I personally enjoy setting my alter and opening a circle and set off a couple of spells and cleanse the place with my cauldron and herbs. But this year I will be in Tallahassee in a motel waiting to travel out the next day.


----------



## Freerange Butters (Oct 12, 2015)

Tude said:


> I personally enjoy setting my alter and opening a circle and set off a couple of spells and cleanse the place with my cauldron and herbs. But this year I will be in Tallahassee in a motel waiting to travel out the next day.


I see what you did... Your spells and charms won't work on me you WITCH!!!


----------



## deleted user (Oct 12, 2015)

Northeast, couldn't ask for a crisper fall. Give you that type o negative Halloween, way better than a MM song Halloween


----------



## deleted user (Oct 12, 2015)

I'll be running around in Nola if your there, be cool to hang out again if your around


----------



## Kim Chee (Oct 12, 2015)

Freerange Butters said:


> I see what you did... Your spells and charms won't work on me you WITCH!!!

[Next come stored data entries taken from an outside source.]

(** * Serpentine binning: a shallow embedding of [serpentine.py]

    The development follows [serpentin_iteration] and [serpentin_binning]
    statement by statement; the helpers [fromupdiag], [fltmatr] and
    [mad] come after them.  Matrix entries and thresholds are exact
    rationals ([Q]): the arithmetic of the number type of the input
    (the wrap-around of integer sums, the rounding of float sums) and
    the cast to [float32] before the means are written are left out,
    and the statements that depend on them say for which entries they
    hold.  The logarithm of the ratio matrix lives in the reals.  Python
    exceptions are values of [exn]: where a statement of the source can
    raise, the model returns [Raise].  Printing is left out, except for
    the division in [print_iteration], which can raise. *)

From Stdlib Require Import QArith Qabs Qround Qreals Reals Lia Lra Lqa.
From stdpp Require Import base list gmap sets.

You're in so much trouble.

You're going to have a 3 inch dick in your next life too.


----------



## milkhauler (Oct 12, 2015)

7xMichael said:


> You're in so much trouble.
> 
> You're going to have a 3 inch dick in your next life too.


I'm loving the new Avatar. 

"Ok, Ok it puts the lotion on the skin"


----------



## Odin (Oct 12, 2015)

Freerange Butters said:


> I see what you did... Your spells and charms won't work on me you WITCH!!!

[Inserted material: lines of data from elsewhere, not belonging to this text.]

(** ** Reads after writes *)

(** X9: [Set] on an open cache with an expiry not before the clock: the key then
    reads as the new value and expiry, whatever it held before, as long as
    the clock has not passed the expiry; once it has, the key is not found
    if the expiry is not the zero instant, and is found for ever if it is;
    the other keys read as before; the node of the key is sent on
    [chainAdd] and the chain is not written. *)
Theorem Set_then_GetExpires c (now : Time) key value (exp t : Time) :
  closed c = false →
  (now ≤ exp)%Z →
  (Set_ now key value exp c).2 = Some (ChainAdd (Item key exp)) ∧
  chain (Set_ now key value exp c).1 = chain c ∧
  GetExpires zeroV t (Set_ now key value exp c).1 key
    = (if HasExpired t (Item value exp) then (zeroV, zero, false)
       else (value, exp, true)) ∧
  ((t ≤ exp)%Z →
     GetExpires zeroV t (Set_ now key value exp c).1 key = (value, exp, true) ∧
     Get zeroV t (Set_ now key value exp c).1 key = (value, true)) ∧
  ((exp < t)%Z → exp ≠ zero →
     GetExpires zeroV t (Set_ now key value exp c).1 key
       = (zeroV, zero, false) ∧
     Get zeroV t (Set_ now key value exp c).1 key = (zeroV, false)) ∧
  (exp = zero →
     GetExpires zeroV t (Set_ now key value exp c).1 key = (value, zero, true) ∧
     Get zeroV t (Set_ now key value exp c).1 key = (value, true)) ∧
  (∀ key', key' ≠ key →
     GetExpires zeroV t (Set_ now key value exp c).1 key'
     = GetExpires zeroV t c key').
Proof.
  intros Hopen Hle. rewrite (Set_open_not_past c now key value exp Hopen Hle).
  simpl. split; [done|]. split; [done|].
  assert (GetExpires zeroV t
            {| items := <[key:=ItemPtr (nextAddr c) (Item value exp)]> (items c);
               chain := chain c; closed := false;
               nextAddr := S (nextAddr c) |} key
          = (if HasExpired t (Item value exp) then (zeroV, zero, false)
             else (value, exp, true))) as Hg.
  { unfold GetExpires. simpl. by rewrite lookup_insert_eq. }
  split; [done|]. rewrite Get_GetExpires, Hg.
  split; [|split; [|split]].
  - intros Hlive. by rewrite (HasExpired_not_later t (Item value exp)).
  - intros Hlt Hnz. by rewrite (HasExpired_later t (Item value exp)).
  - intros ->. by rewrite (HasExpired_zero t (Item value zero)).
  - intros key' Hne. apply GetExpires_items. simpl.
    by rewrite lookup_insert_ne.
Qed.

(** X10: [Delete] on an open cache: the key is not found at any time afterwards,
    whether it was stored or not; the other keys read as before; the key is
    sent on [chainDel] and the chain is not written. *)
Theorem Delete_then_GetExpires c key (t : Time) :
  closed c = false →
  (Delete key c).2 = Some (ChainDel key) ∧
  chain (Delete key c).1 = chain c ∧
  GetExpires zeroV t (Delete key c).1 key = (zeroV, zero, false) ∧
  Get zeroV t (Delete key c).1 key = (zeroV, false) ∧
  (∀ key', key' ≠ key →
     GetExpires zeroV t (Delete key c).1 key' = GetExpires zeroV t c key').
Proof.
  intros Hopen. unfold Delete. rewrite Hopen. simpl.
  split; [done|]. split; [done|].
  assert (GetExpires zeroV t
            {| items := delete key (items c); chain := chain c;
               closed := false; nextAddr := nextAddr c |} key
          = (zeroV, zero, false)) as Hg.
  { unfold GetExpires. simpl. by rewrite lookup_delete_eq. }
  split; [done|]. split; [by rewrite Get_GetExpires, Hg|].
  intros key' Hne. apply GetExpires_items. simpl.
  by rewrite lookup_delete_ne.
Qed.

(** X11: Writing a key that the store did not hold and deleting it gives the
    store back, for [Set] and for [SetPermanent]. *)
Theorem Delete_undoes_write c (now : Time) key value (exp : Time) :
  closed c = false →
  items c !! key = None →
  items (Delete key (Set_ now key value exp c).1).1 = items c ∧
  items (Delete key (SetPermanent key value c).1).1 = items c.
Proof.
  intros Hopen Hnone. unfold Delete, Set_, SetPermanent. rewrite Hopen.
  split.
  - destruct (Before exp now); simpl.
    + rewrite Hopen. by apply delete_id.
    + by rewrite delete_insert_eq, delete_id.
  - simpl. by rewrite delete_insert_eq, delete_id.
Qed.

Being a minion in service to Tude' is an honor you obviously can not comprehend. 

::wtf::

Bah... ::drinkingbuddy::


----------



## spectacular (Oct 12, 2015)

I had a lot of fun in Austin. They shut down 6th street downtown and there are ppl pretty much wall to wall really festive atmosphere.

West Hollywood in Los Angeles has the parade and Hollywood's best show off their costume making skills. It's a gay scene for the most part with lots of drag queens too.


----------



## Matt Derrick (Oct 13, 2015)

i personally think nola is the best for halloween. but there's always those places i've never been like salem and other more witchy places.


----------



## hrobyn13 (Oct 23, 2015)

Salem is a shit show of tourist right meow. If anyone knows some not lame stuff going on in Salem, I wanna go there. But, I was just there and it is literally imploding with a gross amount of people doing bus packages or something.


----------